- What is required:
In the listing below, locate the line that contains "(* ===== verification/HttpFileServerRun.v" and the line that contains "From S2P Require". Restate word for word those two lines and every line between them, and nothing else.

- Given information:
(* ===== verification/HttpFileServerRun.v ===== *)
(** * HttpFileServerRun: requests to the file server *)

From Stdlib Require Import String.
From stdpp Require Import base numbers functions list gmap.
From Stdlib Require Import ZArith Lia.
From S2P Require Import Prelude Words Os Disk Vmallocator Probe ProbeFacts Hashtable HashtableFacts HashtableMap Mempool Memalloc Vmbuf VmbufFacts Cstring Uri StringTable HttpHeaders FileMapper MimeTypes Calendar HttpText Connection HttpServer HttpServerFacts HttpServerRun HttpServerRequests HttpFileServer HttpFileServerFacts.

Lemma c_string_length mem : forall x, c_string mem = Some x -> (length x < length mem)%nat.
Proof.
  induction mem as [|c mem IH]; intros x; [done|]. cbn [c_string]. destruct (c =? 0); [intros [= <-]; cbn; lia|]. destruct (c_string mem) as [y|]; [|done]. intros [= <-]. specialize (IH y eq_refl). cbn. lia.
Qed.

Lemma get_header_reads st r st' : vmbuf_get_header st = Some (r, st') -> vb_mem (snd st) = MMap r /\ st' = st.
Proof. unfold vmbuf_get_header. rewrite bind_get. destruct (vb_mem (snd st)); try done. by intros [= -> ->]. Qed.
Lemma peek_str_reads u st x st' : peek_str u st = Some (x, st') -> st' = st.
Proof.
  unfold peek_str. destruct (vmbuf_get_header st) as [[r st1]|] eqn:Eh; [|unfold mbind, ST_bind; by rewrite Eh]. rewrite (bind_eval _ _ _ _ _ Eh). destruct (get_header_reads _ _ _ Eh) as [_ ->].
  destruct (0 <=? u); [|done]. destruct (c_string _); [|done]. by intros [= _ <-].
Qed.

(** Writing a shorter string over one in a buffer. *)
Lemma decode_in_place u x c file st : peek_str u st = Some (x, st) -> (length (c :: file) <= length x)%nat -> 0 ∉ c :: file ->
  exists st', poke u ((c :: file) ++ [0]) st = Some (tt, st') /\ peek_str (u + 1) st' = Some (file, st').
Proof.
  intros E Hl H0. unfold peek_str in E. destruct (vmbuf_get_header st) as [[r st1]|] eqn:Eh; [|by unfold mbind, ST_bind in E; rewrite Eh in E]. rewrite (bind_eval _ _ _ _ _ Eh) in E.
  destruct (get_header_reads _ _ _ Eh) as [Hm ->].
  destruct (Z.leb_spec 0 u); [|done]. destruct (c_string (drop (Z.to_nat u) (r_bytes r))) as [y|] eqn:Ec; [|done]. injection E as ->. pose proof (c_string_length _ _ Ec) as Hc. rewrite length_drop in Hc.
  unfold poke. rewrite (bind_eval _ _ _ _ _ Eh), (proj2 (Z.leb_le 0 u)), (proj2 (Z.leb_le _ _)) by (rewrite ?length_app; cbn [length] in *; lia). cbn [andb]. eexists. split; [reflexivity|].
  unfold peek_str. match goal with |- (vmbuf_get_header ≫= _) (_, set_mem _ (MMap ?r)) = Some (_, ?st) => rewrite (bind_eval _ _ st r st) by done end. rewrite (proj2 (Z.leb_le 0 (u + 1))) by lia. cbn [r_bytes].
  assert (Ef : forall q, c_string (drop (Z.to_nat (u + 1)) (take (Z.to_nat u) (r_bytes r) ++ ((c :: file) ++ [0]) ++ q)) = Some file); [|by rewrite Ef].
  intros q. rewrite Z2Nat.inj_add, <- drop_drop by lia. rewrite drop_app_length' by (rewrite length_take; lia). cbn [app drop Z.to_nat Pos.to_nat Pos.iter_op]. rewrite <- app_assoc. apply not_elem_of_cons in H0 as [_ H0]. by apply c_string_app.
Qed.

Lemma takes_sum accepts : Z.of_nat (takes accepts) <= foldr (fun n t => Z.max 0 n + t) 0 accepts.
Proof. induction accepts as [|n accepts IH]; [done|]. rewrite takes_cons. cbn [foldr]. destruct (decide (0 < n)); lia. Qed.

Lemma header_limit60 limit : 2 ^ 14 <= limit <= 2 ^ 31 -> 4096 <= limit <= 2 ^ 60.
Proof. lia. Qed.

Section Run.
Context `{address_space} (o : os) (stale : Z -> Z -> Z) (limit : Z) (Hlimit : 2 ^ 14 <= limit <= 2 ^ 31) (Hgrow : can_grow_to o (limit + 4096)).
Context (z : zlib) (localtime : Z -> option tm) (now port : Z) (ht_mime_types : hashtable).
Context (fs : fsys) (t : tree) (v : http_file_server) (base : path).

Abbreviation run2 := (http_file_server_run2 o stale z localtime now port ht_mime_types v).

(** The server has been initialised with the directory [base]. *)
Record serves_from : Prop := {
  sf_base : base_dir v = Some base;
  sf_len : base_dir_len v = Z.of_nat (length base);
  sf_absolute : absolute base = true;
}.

...

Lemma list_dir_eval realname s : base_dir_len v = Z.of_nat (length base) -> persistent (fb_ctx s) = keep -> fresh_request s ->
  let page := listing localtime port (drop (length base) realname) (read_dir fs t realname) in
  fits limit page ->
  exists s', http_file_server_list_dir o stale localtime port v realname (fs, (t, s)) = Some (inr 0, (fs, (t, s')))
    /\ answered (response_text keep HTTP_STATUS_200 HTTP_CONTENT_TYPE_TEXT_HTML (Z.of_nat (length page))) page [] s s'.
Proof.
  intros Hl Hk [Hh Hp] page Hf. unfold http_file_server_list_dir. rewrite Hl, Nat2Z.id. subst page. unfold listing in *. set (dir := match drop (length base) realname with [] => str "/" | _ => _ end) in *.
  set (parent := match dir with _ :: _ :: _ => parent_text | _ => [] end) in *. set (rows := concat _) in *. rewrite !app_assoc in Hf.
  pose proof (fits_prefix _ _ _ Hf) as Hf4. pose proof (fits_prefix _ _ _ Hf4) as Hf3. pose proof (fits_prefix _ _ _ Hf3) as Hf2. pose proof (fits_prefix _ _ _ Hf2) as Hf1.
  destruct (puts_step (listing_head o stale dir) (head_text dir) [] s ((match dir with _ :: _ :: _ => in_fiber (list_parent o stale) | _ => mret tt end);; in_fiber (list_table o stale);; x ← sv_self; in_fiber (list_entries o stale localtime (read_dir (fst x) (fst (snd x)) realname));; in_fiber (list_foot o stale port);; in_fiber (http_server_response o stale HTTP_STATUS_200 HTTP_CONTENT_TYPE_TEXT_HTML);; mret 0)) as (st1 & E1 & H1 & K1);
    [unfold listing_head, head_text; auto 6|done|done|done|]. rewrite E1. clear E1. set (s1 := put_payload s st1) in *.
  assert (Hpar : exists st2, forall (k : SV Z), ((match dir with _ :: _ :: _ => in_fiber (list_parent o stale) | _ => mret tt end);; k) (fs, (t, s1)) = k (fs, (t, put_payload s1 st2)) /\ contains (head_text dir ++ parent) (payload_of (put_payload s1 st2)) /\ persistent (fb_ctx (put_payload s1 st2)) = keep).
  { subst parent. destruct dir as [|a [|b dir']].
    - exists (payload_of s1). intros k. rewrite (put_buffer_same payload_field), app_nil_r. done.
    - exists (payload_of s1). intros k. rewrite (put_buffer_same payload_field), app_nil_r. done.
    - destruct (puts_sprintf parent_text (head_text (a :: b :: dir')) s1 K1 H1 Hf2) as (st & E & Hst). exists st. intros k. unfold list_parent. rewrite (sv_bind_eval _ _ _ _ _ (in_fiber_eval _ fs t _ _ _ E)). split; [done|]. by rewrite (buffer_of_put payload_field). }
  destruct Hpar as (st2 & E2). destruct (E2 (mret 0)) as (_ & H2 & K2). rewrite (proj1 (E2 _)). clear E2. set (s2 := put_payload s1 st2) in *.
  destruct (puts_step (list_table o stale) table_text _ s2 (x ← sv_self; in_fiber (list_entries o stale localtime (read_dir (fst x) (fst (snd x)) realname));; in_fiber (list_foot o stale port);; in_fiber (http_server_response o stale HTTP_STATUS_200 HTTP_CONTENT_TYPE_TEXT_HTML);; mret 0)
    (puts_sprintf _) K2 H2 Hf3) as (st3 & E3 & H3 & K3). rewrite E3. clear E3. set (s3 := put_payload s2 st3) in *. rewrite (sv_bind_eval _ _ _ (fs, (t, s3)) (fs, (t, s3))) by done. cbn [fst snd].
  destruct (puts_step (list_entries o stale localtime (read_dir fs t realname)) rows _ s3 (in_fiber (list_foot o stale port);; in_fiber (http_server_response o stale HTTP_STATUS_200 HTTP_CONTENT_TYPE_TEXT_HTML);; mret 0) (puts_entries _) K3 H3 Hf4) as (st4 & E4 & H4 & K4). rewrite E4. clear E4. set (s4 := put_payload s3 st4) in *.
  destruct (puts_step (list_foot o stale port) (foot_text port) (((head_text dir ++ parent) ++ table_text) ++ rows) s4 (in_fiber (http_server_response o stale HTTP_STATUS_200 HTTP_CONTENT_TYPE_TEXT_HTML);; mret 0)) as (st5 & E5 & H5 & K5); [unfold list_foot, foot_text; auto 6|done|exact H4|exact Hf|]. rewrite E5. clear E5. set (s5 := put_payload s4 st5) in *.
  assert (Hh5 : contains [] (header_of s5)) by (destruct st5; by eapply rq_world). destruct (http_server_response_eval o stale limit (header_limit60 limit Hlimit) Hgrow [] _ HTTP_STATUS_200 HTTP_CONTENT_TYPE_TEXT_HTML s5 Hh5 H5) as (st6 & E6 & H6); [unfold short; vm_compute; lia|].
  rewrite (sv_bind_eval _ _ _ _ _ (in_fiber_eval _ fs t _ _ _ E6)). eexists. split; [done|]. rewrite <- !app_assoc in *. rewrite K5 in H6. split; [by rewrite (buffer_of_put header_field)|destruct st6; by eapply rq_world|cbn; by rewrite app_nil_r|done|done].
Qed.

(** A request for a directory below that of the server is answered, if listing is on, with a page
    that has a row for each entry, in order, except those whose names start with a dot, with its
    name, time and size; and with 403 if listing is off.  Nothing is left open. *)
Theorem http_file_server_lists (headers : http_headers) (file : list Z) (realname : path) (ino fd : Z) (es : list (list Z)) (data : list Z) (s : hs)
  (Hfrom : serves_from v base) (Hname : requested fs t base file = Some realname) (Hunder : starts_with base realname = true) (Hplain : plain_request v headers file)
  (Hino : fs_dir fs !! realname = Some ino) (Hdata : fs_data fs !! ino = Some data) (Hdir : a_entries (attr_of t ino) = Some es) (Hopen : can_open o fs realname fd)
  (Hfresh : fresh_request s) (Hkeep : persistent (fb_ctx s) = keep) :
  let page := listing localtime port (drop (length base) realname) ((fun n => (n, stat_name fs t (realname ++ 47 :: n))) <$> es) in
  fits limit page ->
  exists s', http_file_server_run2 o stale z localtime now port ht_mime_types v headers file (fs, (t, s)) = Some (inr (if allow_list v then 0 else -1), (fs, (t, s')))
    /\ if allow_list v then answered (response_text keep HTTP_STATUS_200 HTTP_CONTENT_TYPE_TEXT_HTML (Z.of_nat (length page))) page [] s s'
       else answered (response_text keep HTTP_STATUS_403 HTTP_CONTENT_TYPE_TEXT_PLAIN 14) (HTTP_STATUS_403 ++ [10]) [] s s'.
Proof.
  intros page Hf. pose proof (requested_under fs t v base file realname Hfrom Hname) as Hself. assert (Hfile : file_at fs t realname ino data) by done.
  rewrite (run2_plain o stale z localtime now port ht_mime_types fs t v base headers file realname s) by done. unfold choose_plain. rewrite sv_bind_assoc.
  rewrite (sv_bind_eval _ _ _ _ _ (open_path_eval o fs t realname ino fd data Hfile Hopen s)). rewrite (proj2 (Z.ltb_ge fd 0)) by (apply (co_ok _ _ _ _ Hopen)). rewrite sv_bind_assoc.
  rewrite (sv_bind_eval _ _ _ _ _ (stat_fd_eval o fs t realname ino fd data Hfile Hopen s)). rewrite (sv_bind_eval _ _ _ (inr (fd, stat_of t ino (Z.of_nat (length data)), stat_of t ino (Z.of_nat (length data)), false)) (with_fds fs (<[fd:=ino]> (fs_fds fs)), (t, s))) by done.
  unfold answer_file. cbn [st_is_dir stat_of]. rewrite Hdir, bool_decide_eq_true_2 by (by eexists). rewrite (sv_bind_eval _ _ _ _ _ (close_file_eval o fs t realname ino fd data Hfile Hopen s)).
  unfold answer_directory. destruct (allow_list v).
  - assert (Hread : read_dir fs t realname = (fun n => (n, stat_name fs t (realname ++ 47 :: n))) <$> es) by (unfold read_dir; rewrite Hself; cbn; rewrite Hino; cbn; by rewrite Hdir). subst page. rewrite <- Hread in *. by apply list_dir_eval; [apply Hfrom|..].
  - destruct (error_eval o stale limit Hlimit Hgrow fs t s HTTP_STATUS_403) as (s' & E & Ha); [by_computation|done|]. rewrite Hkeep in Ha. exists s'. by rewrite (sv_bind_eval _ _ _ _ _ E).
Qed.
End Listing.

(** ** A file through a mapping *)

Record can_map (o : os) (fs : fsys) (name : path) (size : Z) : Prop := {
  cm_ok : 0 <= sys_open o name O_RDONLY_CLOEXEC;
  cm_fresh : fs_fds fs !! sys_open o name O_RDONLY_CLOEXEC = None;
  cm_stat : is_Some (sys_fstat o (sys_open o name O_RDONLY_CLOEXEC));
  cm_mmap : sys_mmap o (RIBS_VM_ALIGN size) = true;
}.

- Reply:
(* ===== verification/HttpFileServerRun.v ===== *)
(** * HttpFileServerRun: requests to the file server *)

From Stdlib Require Import String.
From stdpp Require Import base numbers functions list gmap.
From Stdlib Require Import ZArith Lia.
From S2P Require Import Prelude Words Os Disk Vmallocator Probe ProbeFacts Hashtable HashtableFacts HashtableMap Mempool Memalloc Vmbuf VmbufFacts Cstring Uri StringTable HttpHeaders FileMapper MimeTypes Calendar HttpText Connection HttpServer HttpServerFacts HttpServerRun HttpServerRequests HttpFileServer HttpFileServerFacts.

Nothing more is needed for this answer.